_What to produce:_ There is one span to output from the data below: the lines starting at the line with "let after := w_fs" and ending at the line with "showTrail q = true ->". Output it exactly, ends included, nothing more.

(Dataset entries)
(* ===== verification/Processes.v ===== *)
(** * Plugin processes (pkg/provider/{initialization,plugin,client,manager}.go and
      the commands that load providers)

    Provider takes a client for the provider behind it; here are the processes.  A
    client of go-plugin (in the vendor directory) has a number; its process runs from
    a successful start until the client is killed, and a managed client is killed by
    [CleanupClients] at the latest.  What an executable does when it is started is a
    parameter ([Programs]); that a plugin may end by itself is not rendered, so what
    runs here is what nothing has ended.  TLS, the broker and loggers are not
    modelled. *)
From stdpp Require Import gmap.
From S2P Require Import Prelude GoStrings OciRef World State Complypack Sync Config Workspace Provider Plugin.
From S2P Require Import Generation Resolver Evaluator Report Scan.

(** ** What both sides agree on *)

Record HandshakeConfig := MkHandshakeConfig {
  ProtocolVersion : Z; MagicCookieKey : string; MagicCookieValue : string }.

#[export] Instance HandshakeConfig_eq_dec : EqDecision HandshakeConfig.
Proof. solve_decision. Defined.

Definition Handshake : HandshakeConfig :=
  MkHandshakeConfig 1 "COMPLYCTL_PLUGIN" "ddff478d-578e-4d9d-8253-35e8ebf548d2".

(** The names of the plugin set. *)
Definition SupportedProviders : list string := ["evaluator"].

(** A program that serves a plugin: the handshake it answers with, and the provider
    behind its server. *)
Record program := MkProgram { prog_Handshake : HandshakeConfig; prog_Impl : ProviderImpl }.
Definition Serve (impl : ProviderImpl) : program := MkProgram Handshake impl.

(** What starting an executable gives, and what go-plugin says of a handshake that
    does not match. *)
Class Programs := {
  program_at : path -> result program;
  handshake_error : path -> error;
}.

(** ** Processes *)

Record processes := MkProcesses { ps_next : nat; ps_managed : list nat; ps_running : gset nat }.
Definition no_processes : processes := MkProcesses 0 [] ∅.

Definition Kill (id : nat) (ps : processes) : processes :=
  MkProcesses (ps_next ps) (ps_managed ps) (ps_running ps ∖ {[id]}).

(** [goplugin.CleanupClients], which is all [Manager.Cleanup] does. *)
Definition Cleanup (ps : processes) : processes := fold_left (fun ps id => Kill id ps) (ps_managed ps) ps.

(** [goplugin.NewClient] of a managed client: a number, no process yet. *)
Definition gp_NewClient (ps : processes) : nat * processes :=
  (ps_next ps, MkProcesses (S (ps_next ps)) (ps_managed ps ++ [ps_next ps]) (ps_running ps)).

(** [provider.Client] *)
Record PluginClient := MkPluginClient {
  pc_executablePath : path; pc_id : nat; pc_provider : ProviderImpl }.

(** The plugins map of a manager, with clients. *)
Abbreviation clients := (gmap string (ProviderInfo * PluginClient)).

Section clients.
  Context {programs : Programs}.

(** [client.Client()]: the process is started before the handshake is checked. *)
Definition gp_Client (config : HandshakeConfig) (executablePath : path) (id : nat) (ps : processes)
    : result program * processes :=
  match program_at executablePath with
  | Err e => (Err e, ps)
  | Ok prog =>
      let ps := MkProcesses (ps_next ps) (ps_managed ps) ({[id]} ∪ ps_running ps) in
      (if bool_decide (prog_Handshake prog = config) then Ok prog else Err (handshake_error executablePath), ps)
  end.

(** [rpcClient.Dispense]: the client's own table is asked.  What it hands out is always
    the protocol's client, so the code's test of its type never fails. *)
Definition Dispense (prog : program) (name : string) : result ProviderImpl :=
  if bool_decide (name ∈ SupportedProviders) then Ok (remote (prog_Impl prog))
  else Err (Errorf ("unknown plugin type: " +:+ name)).
(* ===== verification/Witnesses3.v ===== *)
(** * The theorems at concrete inputs: doctor, signatures, init *)
From stdpp Require Import gmap.
From S2P Require Import Prelude GoStrings Digest OciRef World State Complypack Sync Config.
From S2P Require Import Workspace Provider Generation Resolver Evaluator Report Get.
From S2P Require Import Time Diagnostics DoctorVars DoctorPacks Doctor DoctorVerbose DoctorFrame.
From S2P Require Import Encoding Verify Init Demo.

(** ** Doctor *)

(** An installation: one provider, a state, a policy and its target. *)
Definition doctor_fs : node :=
  Dir {[ "cache" := Dir {[ "policies" := Dir {[ "cis" := Dir ∅ ]} ]};
         "data" := Dir {[ "state.json" := File "{}" 420;
                          "providers" := Dir {[ "complyctl-provider-openscap" := File "" 493 ]} ]};
         "ws" := Dir {[ ".complytime" := Dir {[ "complytime.yaml" := File "policies:" 384 ]} ]} ]}.
Definition doctor_world : world :=
  MkWorld doctor_fs 0 (fun _ => None) (fun t => Z.of_nat t) (fun _ _ => "r") ∅.

Definition doctor_options (cfg : option WorkspaceConfig) (resolver : PolicyGraphResolver) (verbose : bool)
    : RunOptions :=
  MkRunOptions cfg ["ws"; ".complytime"; "complytime.yaml"] ["data"; "providers"] ["cache"] ["data"]
    (Some resolver) (Some registryVersionResolver) verbose.

(** The checks of a run, by name, status and children. *)
Definition shown (r : CheckResult) : string * string * list string :=
  (CR_Name r, CR_Status r, CR_Name <$> CR_Children r).

Definition demo_run : list CheckResult * world :=
  Run ["ws"] (doctor_options (Some demo_config) demo_resolver true) doctor_world.

Example demo_run_shown : shown <$> demo_run.1 =
  [("provider/openscap", StatusPass, ["variables/openscap"]); ("policy/cis", StatusWarn, ["policy/cis/active-period"]);
   ("cache", StatusPass, []); ("config", StatusPass, []); ("verification", StatusPass, []);
   ("directory-layout", StatusPass, [])].
Proof. vm_compute. reflexivity. Qed.


(** Verbosity leaves the verdict and the counts of this run alone. *)
Lemma verbose_adds_details_only_witness :
  let opts := doctor_options (Some demo_config) demo_resolver false in
  let terse := (Run ["ws"] (set_verbose false opts) doctor_world).1 in
  let verbose := (Run ["ws"] (set_verbose true opts) doctor_world).1 in
  (forall r, r ∈ terse -> CR_Name r <> "policy") /\ summarizeResults verbose = summarizeResults terse /\
  summarizeResults terse = MkResultSummary 7 0 1 8 false.
Proof.
  intros opts terse verbose.
  assert (Hn : forall r, r ∈ terse -> CR_Name r <> "policy").
  { assert (Hall : Forall (fun r => CR_Name r <> "policy") terse).
    { assert (Hb : bool_decide (Forall (fun r => CR_Name r <> "policy") terse) = true) by (vm_compute; reflexivity).
      exact (bool_decide_eq_true_1 _ Hb). }
    rewrite Forall_forall in Hall. exact Hall. }
  split; [exact Hn|]. split; [|vm_compute; reflexivity].
  destruct (verbose_adds_details_only ["ws"] opts doctor_world) as (_ & _ & _ & H).
  apply H; [eexists; reflexivity|exact Hn].
Defined.

Lemma doctor_read_only_witness :
  let opts := doctor_options (Some demo_config) (NewResolver (loader := Loader ["cache"])) false in
  let after := w_fs (Run ["ws"] opts doctor_world).2 in
  get ["data"] after = get ["data"] (w_fs doctor_world) /\ get ["ws"] after = get ["ws"] (w_fs doctor_world) /\
  get ["cache"; "policies"; "policies"] after <> get ["cache"; "policies"; "policies"] (w_fs doctor_world).
Proof.
  assert (H : forall top, top <> "cache" ->
    get [top] (w_fs (Run ["ws"] (doctor_options (Some demo_config) (NewResolver (loader := Loader ["cache"])) false)
                doctor_world).2) = get [top] (w_fs doctor_world)).
  { intros top Hne. apply (doctor_read_only ["ws"] ["cache"]); [reflexivity|reflexivity|].
    intros cfg p ref [= <-] Hp%list_elem_of_singleton Href. subst p. vm_compute in Href. injection Href as <-.
    split; intros [k Hk]; cbn in Hk; injection Hk; congruence. }
  split; [apply H; discriminate|]. split; [apply H; discriminate|]. vm_compute. discriminate.
Defined.
(** C7.  After every sequence of frames and control events the buffer
    holds at most [trailMax] = 5000 points.  A running frame with the
    trail shown appends the photon position and drops points from the
    front only (at most two), outside the LINEAR scenario the oldest
    one exactly when the append made 5001.  A frame with the trail
    hidden leaves the buffer empty, running or not; the next frame with
    the trail shown then holds the single new point if it runs, and
    none if it is paused. *)
Theorem trail_bounded_and_cleared
    (es : list App.Event) (p q r : Props)
    (three : ThreeRef) (sh : SharedSimState.t) :
  showTrail p = false ->
  showTrail q = true ->
  showTrail r = true -> isRunning r = true ->
  let w := App.run App.initialWorld es in
  let hidden := frame p (three, sh) in
  let shown := frame q hidden in
  let next := frame r (three, sh) in
  let old := trailPoints (state three) in
  let pos := photon_position (objects (fst next)) in
  (length (trailPoints (state (App.canvas w))) <= trailMax)%nat /\
  ((length old <= trailMax)%nat ->
     (length (trailPoints (state (fst next))) <= trailMax)%nat) /\
  (exists k, (k <= 2)%nat /\
     trailPoints (state (fst next)) = skipn k (old ++ [pos])) /\
  (scenario r <> LINEAR ->
     trailPoints (state (fst next)) =
       if (length old <? trailMax)%nat then old ++ [pos]
       else tl (old ++ [pos])) /\
  trailPoints (state (fst hidden)) = [] /\
  trailPoints (state (fst shown)) =
    if isRunning q then [photon_position (objects (fst shown))] else [].
Proof.
  intros Hp Hq Hr Hrun w hidden shown next old pos.
  assert (Hnext : trailPoints (state (fst next)) =
                    if scenario_eqb (scenario r) LINEAR
                    then evictBehind (linearOffset (state (fst next)))
                                     (capped old pos)
                    else capped old pos)
    by exact (animate_trail_running r three sh Hr Hrun).
  assert (Hhidden : trailPoints (state (fst hidden)) = []).
  { subst hidden. unfold frame. rewrite animate_trailPoints.
    now apply updateTrail_disabled. }
  split.
  { exact (proj1 (run_bufferInvariant es _ initialWorld_bufferInvariant)). }
  split.
  { intros Hlen. subst next. unfold frame. now apply animate_trail_length. }
  split.
  { rewrite Hnext.
    destruct (capped_suffix old pos) as (k1 & Hk1 & ->).
    destruct (scenario_eqb (scenario r) LINEAR).
    - destruct (evictBehind_suffix (linearOffset (state (fst next)))
                  (skipn k1 (old ++ [pos]))) as (k2 & Hk2 & ->).
      exists (k2 + k1)%nat. split; [lia|]. apply skipn_skipn.
    - exists k1. split; [lia | reflexivity]. }
  split.
  { intros Hsc. rewrite Hnext.
    destruct (scenario_eqb (scenario r) LINEAR) eqn:E;
      [apply scenario_eqb_eq in E; contradiction|].
    unfold capped, push, shift. rewrite length_app. cbn [length].
    destruct (Nat.ltb_spec trailMax (length old + 1));
      destruct (Nat.ltb_spec (length old) trailMax); try lia; reflexivity. }
  split; [exact Hhidden|].
  destruct (isRunning q) eqn:Hrq.
  - assert (Hs : trailPoints (state (fst shown)) =
                   if scenario_eqb (scenario q) LINEAR
                   then evictBehind (linearOffset (state (fst shown)))
                          (capped (trailPoints (state (fst hidden)))
                                  (photon_position (objects (fst shown))))
                   else capped (trailPoints (state (fst hidden)))
                               (photon_position (objects (fst shown))))
      by exact (animate_trail_running q (fst hidden) (snd hidden) Hq Hrq).
    rewrite Hhidden in Hs.
    rewrite capped_short in Hs by (cbn; apply trailMax_pos).
    rewrite Hs. cbn [app].
    destruct (scenario_eqb (scenario q) LINEAR) eqn:E; [|reflexivity].
    apply scenario_eqb_eq in E. cbn [evictBehind].
    assert (Hx : x (photon_position (objects (fst shown)))
                 = linearOffset (state (fst shown)))
      by exact (animate_photon_x_linear q (fst hidden) (snd hidden) E).
    destruct (Rlt_dec _ _) as [Hlt | _]; [|reflexivity].
    rewrite Hx in Hlt. lra.
  - subst shown. unfold frame. rewrite animate_trailPoints.
    rewrite updateTrail_paused by assumption.
    rewrite advance_trailPoints. exact Hhidden.
Qed.
Lemma collect_hits raw name q rows :
  forall i hits,
    collect HostProp StringToNumber NumberToString raw name q i rows = Ret hits ->
    forall h, In h hits ->
      exists r,
        i <= idx h /\ rows !! (idx h - i) = Some r
        /\ isNaN (price r) = false /\ matchesQuery r q = true.
Proof.
  induction rows as [|r rest IH]; intros i hits; cbn [collect].
  { intros [= <-] h []. }
  assert (Hrest : forall hits',
             collect HostProp StringToNumber NumberToString raw name q (S i) rest = Ret hits' ->
             forall h, In h hits' ->
               exists r0, i <= idx h /\ (r :: rest) !! (idx h - i) = Some r0
                          /\ isNaN (price r0) = false /\ matchesQuery r0 q = true).
  { intros hits' Hc h Hin. destruct (IH _ _ Hc h Hin) as (r0 & Hle & Hl & Hp & Hm).
    exists r0. split; [lia|]. split; [|auto].
    replace (idx h - i) with (S (idx h - S i)) by lia. exact Hl. }
  destruct (negb _ || isNaN (price r)) eqn:E1; [apply Hrest|].
  destruct (negb (matchesQuery r q)) eqn:E2; [apply Hrest|].
  apply orb_false_iff in E1. destruct E1 as [_ E1].
  apply negb_false_iff in E2.
  destruct (finalPriceFor _ _ _ raw name (price r)) as [fp|]; cbn [mbind res_bind];
    [|discriminate].
  destruct (collect _ _ _ raw name q (S i) rest) as [ms|] eqn:Ec; cbn [mbind res_bind];
    [|discriminate].
  intros [= <-] h [<-|Hin].
  - exists r. cbn [idx]. rewrite Nat.sub_diag. auto.
  - apply (Hrest ms eq_refl h Hin).
Qed.

(** C5, as the code has it.  A catalog row whose price is [NaN] is
    rejected by [render] before it is matched, scored or priced, and no
    entry of the result list comes from it, whatever the query and the
    configuration.  The test is [isNaN]: a row whose price is
    [+Infinity] or [-Infinity] is not rejected, and when it passes the
    filter it is scored and handed to [finalPriceFor] like any other
    row. *)
Theorem render_rejects_NaN raw name q rows :
  (forall i r rest,
      isNaN (price r) = true ->
      collect HostProp StringToNumber NumberToString raw name q i (r :: rest)
      = collect HostProp StringToNumber NumberToString raw name q (S i) rest)
  /\ (forall hits,
         render HostProp StringToNumber NumberToString raw name q rows = Ret hits ->
         forall h, In h hits ->
           exists r, rows !! idx h = Some r /\ isNaN (price r) = false)
  /\ (forall i r rest,
         nonempty (device r) = true ->
         isFinite (price r) = false -> isNaN (price r) = false ->
         matchesQuery r q = true ->
         collect HostProp StringToNumber NumberToString raw name q i (r :: rest)
         = (fp ← finalPriceFor HostProp StringToNumber NumberToString raw name (price r);
            ms ← collect HostProp StringToNumber NumberToString raw name q (S i) rest;
            Ret (mkHit i (device r) fp
                   (if nonempty q then rankScore r q else num_of_Z 0) :: ms))).
Proof.
  split; [intros i r rest; apply collect_skips_NaN|]. split.
  - intros hits. unfold render.
    destruct (collect _ _ _ raw name q 0 rows) as [ms|] eqn:Ec; cbn [mbind res_bind];
      [|discriminate].
    intros [= <-] h Hin. apply (proj1 (sort_hits_In _ _)) in Hin.
    destruct (collect_hits raw name q rows 0 ms Ec h Hin) as (r & _ & Hl & Hp & _).
    rewrite Nat.sub_0_r in Hl. eauto.
  - intros i r rest Hd _ Hn Hm. cbn [collect].
    rewrite Hd. cbn iota. rewrite Hd, Hn, Hm. reflexivity.
Qed.

End RenderFacts.

(** ** Ranking *)

(** *** Text lemmas: trimming and tokens of a blob with a fixed head *)

Lemma drop_spaces_app (l1 l2 : list ascii) :
  drop_spaces (l1 ++ l2)
  = match drop_spaces l1 with
    | [] => drop_spaces l2
    | _ :: _ => drop_spaces l1 ++ l2
    end.
Proof.
  induction l1 as [|c l1 IH]; [reflexivity|].
  cbn [app drop_spaces]. destruct (is_space c); [exact IH|reflexivity].
Qed.

Lemma drop_spaces_solid (c : ascii) (l : list ascii) :
  is_space c = false -> drop_spaces (c :: l) = c :: l.
Proof. intros H. cbn. rewrite H. reflexivity. Qed.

_Solution below:_
  let after := w_fs (Run ["ws"] opts doctor_world).2 in
  get ["data"] after = get ["data"] (w_fs doctor_world) /\ get ["ws"] after = get ["ws"] (w_fs doctor_world) /\
  get ["cache"; "policies"; "policies"] after <> get ["cache"; "policies"; "policies"] (w_fs doctor_world).
Proof.
  assert (H : forall top, top <> "cache" ->
    get [top] (w_fs (Run ["ws"] (doctor_options (Some demo_config) (NewResolver (loader := Loader ["cache"])) false)
                doctor_world).2) = get [top] (w_fs doctor_world)).
  { intros top Hne. apply (doctor_read_only ["ws"] ["cache"]); [reflexivity|reflexivity|].
    intros cfg p ref [= <-] Hp%list_elem_of_singleton Href. subst p. vm_compute in Href. injection Href as <-.
    split; intros [k Hk]; cbn in Hk; injection Hk; congruence. }
  split; [apply H; discriminate|]. split; [apply H; discriminate|]. vm_compute. discriminate.
Defined.
(** C7.  After every sequence of frames and control events the buffer
    holds at most [trailMax] = 5000 points.  A running frame with the
    trail shown appends the photon position and drops points from the
    front only (at most two), outside the LINEAR scenario the oldest
    one exactly when the append made 5001.  A frame with the trail
    hidden leaves the buffer empty, running or not; the next frame with
    the trail shown then holds the single new point if it runs, and
    none if it is paused. *)
Theorem trail_bounded_and_cleared
    (es : list App.Event) (p q r : Props)
    (three : ThreeRef) (sh : SharedSimState.t) :
  showTrail p = false ->
  showTrail q = true ->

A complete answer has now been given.